Short-term behavioral alterations are associated with infection and aid the recovery from sickness.
However, concerns have raised that sustained behavioral disturbances after acute neuroinflammation
could relate to neurological diseases in the long run. We aimed to explore medium- and longterm
behavioral disturbances after acute neuroinflammation in rats, using a model based on the
intracerebroventricular administration of the enzyme neuraminidase (NA), which is part of some
pathogenic bacteria and viruses. Neurological and behavioral assessments were performed 2 and
10 weeks after the injection of NA, and neuroinflammation was evaluated by gene expression and
histology. No alterations were observed regarding basic neurological functions or locomotor capacity
in NA-injected rats.
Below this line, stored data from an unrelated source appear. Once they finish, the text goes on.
(** ** Errors and results *)

Inductive error : Type :=
| ErrUsb                                             (* the transport's own error *)
| ErrControlTransfer (bRequest wValue wIndex : Z) (cause : error)
| ErrUnknownDescriptor (dt : Z)
| ErrRegisterHID (cause : error)
| ErrSetHIDReportDesc (cause : error)
| ErrNoR1Found
| ErrSerialNotFound (serial : string)
| ErrKeyDown (cause : error)
| ErrKeyUp (cause : error)
| ErrNoDevice                                        (* "no device connected" *)
| ErrSwipeStep (i : Z) (cause : error)
| ErrSwipeLift (cause : error).

Inductive result (A : Type) : Type :=
| Ok (a : A)
| Err (e : error).
Arguments Ok {A} a.
Arguments Err {A} e.

(** ** The world: bus, clock, observer *)

(** What the bus enumerates: [usb_serial] is what [SerialNumber()] reads
    from the device, [None] when the read fails. *)
Record UsbDev : Type := mkUsbDev {
  usb_addr : Z;
  usb_vendor : Z;
  usb_product : Z;
  usb_serial : option string
}.

(** The state reported to [onChange]. *)
Inductive State : Type :=
| Disconnected
| Connected
| PTTActive.

Inductive IO : Type :=
| Control (h : UsbDev) (bmRequestType bRequest wValue wIndex : Z)
          (data : list Z) (ok : bool)
| ReadSerial (h : UsbDev) (ok : bool)
| CloseHandle (h : UsbDev)
| CloseContext
| Notify (s : State).

Record World : Type := mkWorld {
  now : Z;
  trace : list IO;
  oracle : list bool
}.

(** A computation over the world. *)
Definition M (A : Type) : Type := World -> A * World.

Definition ret {A : Type} (a : A) : M A := fun w => (a, w).

Definition bind {A B : Type} (c : M A) (k : A -> M B) : M B :=
  fun w => let (a, w') := c w in k a w'.

Declare Scope io_scope.
Delimit Scope io_scope with io.
Notation "x <- c ;; k" := (bind c (fun x => k))
  (at level 61, c at next level, right associativity) : io_scope.
Notation "c ;;; k" := (bind c (fun _ => k))
  (at level 61, right associativity) : io_scope.
Notation "' pat <- c ;; k" :=
  (bind c (fun x => match x with pat => k end))
  (at level 61, pat pattern, c at next level, right associativity) : io_scope.
Open Scope io_scope.

Definition emit (e : IO) : M unit :=
  fun w => (tt, mkWorld (now w) (trace w ++ [e]) (oracle w)).

Definition usb_outcome : M bool :=
  fun w =>
    match oracle w with
    | [] => (true, w)
    | b :: rest => (b, mkWorld (now w) (trace w) rest)
    end.

(** [time.Sleep] *)
Definition sleep (d : Z) : M unit :=
  fun w => (tt, mkWorld (now w + d) (trace w) (oracle w)).

(** [time.Now] *)
Definition Now : M Time := fun w => (At (now w), w).

(** [time.Since] *)
Definition Since (t : Time) : M Z :=
  fun w =>
    (match t with
     | ZeroTime => maxInt64
     | At u => saturate64 (now w - u)
     end, w).

(** ** Package aoa *)

Module aoa.

Definition R1VendorID : Z := 0x0e8d.
Definition R1ProductID : Z := 0x2304.

Definition reqRegisterHID : Z := 54.
Definition reqUnregisterHID : Z := 55.
Definition reqSetHIDDesc : Z := 56.
Definition reqSendHIDEvent : Z := 57.

Definition bmRequestTypeOut : Z := 0x40.

Definition usbTimeout : Z := 1000 * Millisecond.

(** [DescriptorType] is an [int] with five named values. *)
Definition DescriptorType : Type := Z.
Definition DescKeyboard : DescriptorType := 0.
Definition DescConsumerControl : DescriptorType := 1.
Definition DescSystemControl : DescriptorType := 2.
Definition DescCameraControl : DescriptorType := 3.
Definition DescTouchScreen : DescriptorType := 4.

Definition keyboardDescriptor : list Z :=
  [0x05; 0x01; 0x09; 0x06; 0xA1; 0x01; 0x05; 0x07; 0x19; 0xE0; 0x29; 0xE7;
   0x15; 0x00; 0x25; 0x01; 0x75; 0x01; 0x95; 0x08; 0x81; 0x02; 0x95; 0x01;
   0x75; 0x08; 0x81; 0x01; 0x95; 0x06; 0x75; 0x08; 0x15; 0x00; 0x26; 0xFF;
   0x00; 0x05; 0x07; 0x19; 0x00; 0x29; 0xFF; 0x81; 0x00; 0xC0].

Definition consumerDescriptor : list Z :=
  [0x05; 0x0C; 0x09; 0x01; 0xA1; 0x01; 0x15; 0x00; 0x26; 0xFF; 0x0F; 0x19;
   0x00; 0x2A; 0xFF; 0x0F; 0x75; 0x10; 0x95; 0x01; 0x81; 0x00; 0xC0].

Definition systemControlDescriptor : list Z :=
  [0x05; 0x01; 0x09; 0x80; 0xA1; 0x01; 0x15; 0x01; 0x25; 0x03; 0x09; 0x81;
   0x09; 0x82; 0x09; 0x83; 0x75; 0x08; 0x95; 0x01; 0x81; 0x00; 0xC0].

Definition cameraControlDescriptor : list Z :=
  [0x05; 0x90; 0x09; 0x20; 0xA1; 0x01; 0x15; 0x00; 0x25; 0x01; 0x75; 0x01;
   0x95; 0x01; 0x09; 0x20; 0x81; 0x02; 0x09; 0x21; 0x81; 0x02; 0x95; 0x06;
   0x81; 0x03; 0xC0].

Definition touchScreenDescriptor : list Z :=
  [0x05; 0x0D; 0x09; 0x04; 0xA1; 0x01; 0x09; 0x22; 0xA1; 0x02; 0x09; 0x42;
   0x15; 0x00; 0x25; 0x01; 0x75; 0x01; 0x95; 0x01; 0x81; 0x02; 0x09; 0x32;
   0x81; 0x02; 0x75; 0x06; 0x95; 0x01; 0x81; 0x03; 0x05; 0x01; 0x09; 0x30;
   0x15; 0x00; 0x26; 0xFF; 0x7F; 0x75; 0x10; 0x95; 0x01; 0x81; 0x02; 0x09;
   0x31; 0x81; 0x02; 0xC0; 0xC0].

(** [TouchReport]: [x] and [y] are [uint16]; [byte(_)] keeps the low eight
    bits. *)
Definition TouchReport (tip : bool) (x y : Z) : list Z :=
  let flags := if tip then 0x03 else 0x00 in
  [flags;
   wrap8 (Z.land x 0xFF); wrap8 (Z.shiftr x 8);
   wrap8 (Z.land y 0xFF); wrap8 (Z.shiftr y 8)].

Definition GetDescriptor (dt : DescriptorType) : option (list Z) :=
  if dt =? DescKeyboard then Some keyboardDescriptor
  else if dt =? DescConsumerControl then Some consumerDescriptor
  else if dt =? DescSystemControl then Some systemControlDescriptor
  else if dt =? DescCameraControl then Some cameraControlDescriptor
  else if dt =? DescTouchScreen then Some touchScreenDescriptor
  else None.

(** [Device]: the libusb context and handle are the [UsbDev] the session
    was opened on; [serial] is never assigned. *)
Record Device : Type := mkDevice {
  handle : UsbDev;
  serial : string;
  nextHIDID : Z;
  registered : list Z;
  lastHIDID : Z
}.

Definition set_nextHIDID (v : Z) (d : Device) : Device :=
  mkDevice (handle d) (serial d) v (registered d) (lastHIDID d).
Definition set_registered (v : list Z) (d : Device) : Device :=
  mkDevice (handle d) (serial d) (nextHIDID d) v (lastHIDID d).
Definition set_lastHIDID (v : Z) (d : Device) : Device :=
  mkDevice (handle d) (serial d) (nextHIDID d) (registered d) v.

(** [OpenDevices]' filter. *)
Definition isR1 (u : UsbDev) : bool :=
  (usb_vendor u =? R1VendorID) && (usb_product u =? R1ProductID).

(** The loop of [Open] over the opened devices; [dev] is the variable it
    assigns. *)
Fixpoint Open_select (filter : string) (devs : list UsbDev)
         (dev : option UsbDev) : M (option UsbDev) :=
  match devs with
  | [] => ret dev
  | d :: rest =>
      emit (ReadSerial d (match usb_serial d with Some _ => true | None => false end)) ;;;
      let s := match usb_serial d with Some s => s | None => EmptyString end in
      if String.eqb filter EmptyString || String.eqb s filter
      then Open_select filter rest (Some d)
      else emit (CloseHandle d) ;;; Open_select filter rest dev
  end.

(** [Open]: [bus] is what is plugged in, [enum_err] whether [OpenDevices]
    reports an error besides the devices it opened. [SetAutoDetach] only
    configures the handle and leaves no entry in the trace. *)
Definition Open (bus : list UsbDev) (enum_err : bool) (filter : string)
  : M (result Device) :=
  let devs := List.filter isR1 bus in
  if enum_err && (Nat.eqb (List.length devs) 0)
  then emit CloseContext ;;; ret (Err ErrNoR1Found)
  else
    dev <- Open_select filter devs None ;;
    match dev with
    | None => emit CloseContext ;;; ret (Err (ErrSerialNotFound filter))
    | Some h => ret (Ok (mkDevice h EmptyString 1 [] 0))
    end.

Definition controlTransfer (d : Device) (bRequest wValue wIndex : Z)
           (data : list Z) : M (option error) :=
  ok <- usb_outcome ;;
  emit (Control (handle d) bmRequestTypeOut bRequest wValue wIndex data ok) ;;;
  ret (if ok then None
       else Some (ErrControlTransfer bRequest wValue wIndex ErrUsb)).

(** [RegisterDescriptor]; the Go function returns [(0, err)] on failure. *)
Definition RegisterDescriptor (dt : DescriptorType) (d : Device)
  : M (result Z * Device) :=
  match GetDescriptor dt with
  | None => ret (Err (ErrUnknownDescriptor dt), d)
  | Some desc =>
      let id := nextHIDID d in
      let d := set_nextHIDID (wrap16 (nextHIDID d + 1)) d in
      e <- controlTransfer d reqRegisterHID id
             (wrap16 (Z.of_nat (List.length desc))) [] ;;
      match e with
      | Some e => ret (Err (ErrRegisterHID e), d)
      | None =>
          e <- controlTransfer d reqSetHIDDesc id 0 desc ;;
          match e with
          | Some e =>
              controlTransfer d reqUnregisterHID id 0 [] ;;;
              ret (Err (ErrSetHIDReportDesc e), d)
          | None =>
              sleep (300 * Millisecond) ;;;
              ret (Ok id,
                   set_lastHIDID id (set_registered (registered d ++ [id]) d))
          end
      end
  end.

Definition UnregisterDescriptor (d : Device) : M (option error * Device) :=
  match List.length (registered d) with
  | O => ret (None, d)
  | S _ =>
      let id := List.last (registered d) 0 in
      let d := set_registered (List.removelast (registered d)) d in
      err <- controlTransfer d reqUnregisterHID id 0 [] ;;
      sleep (200 * Millisecond) ;;;
      ret (err, d)
  end.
However, they showed a reduction in unsupported rearing, and increased
grooming and freezing behaviors, which indicate anxiety-like behavior. A principal component
analysis including a larger set of parameters further supported such anxiety-like behavior. The
anxiety profile was observed 2 weeks after NA-injection, but not after 10 weeks. Concomitantly, the
amygdala presented increased number of microglial cells showing a morphologic bias towards an
activated state. A similar but subtler tendency was observed in hypothalamic microglia located in the
paraventricular nucleus. Also, in the hypothalamus the pattern recognition receptor toll-like receptor
4 (TLR4) was slightly overexpressed 2 weeks after NA injection. These results demonstrate that
NA-induced neuroinflammation provokes anxiety-like behavior in the medium term, which disappears
with time. Concurrent microgliosis in the amygdala could explain such behavior. Further experiments
should aim to explore subtle but long-lasting alterations observed 10 weeks after NA injection, both in
amygdala and hypothalamus, as well as mild behavioral changes.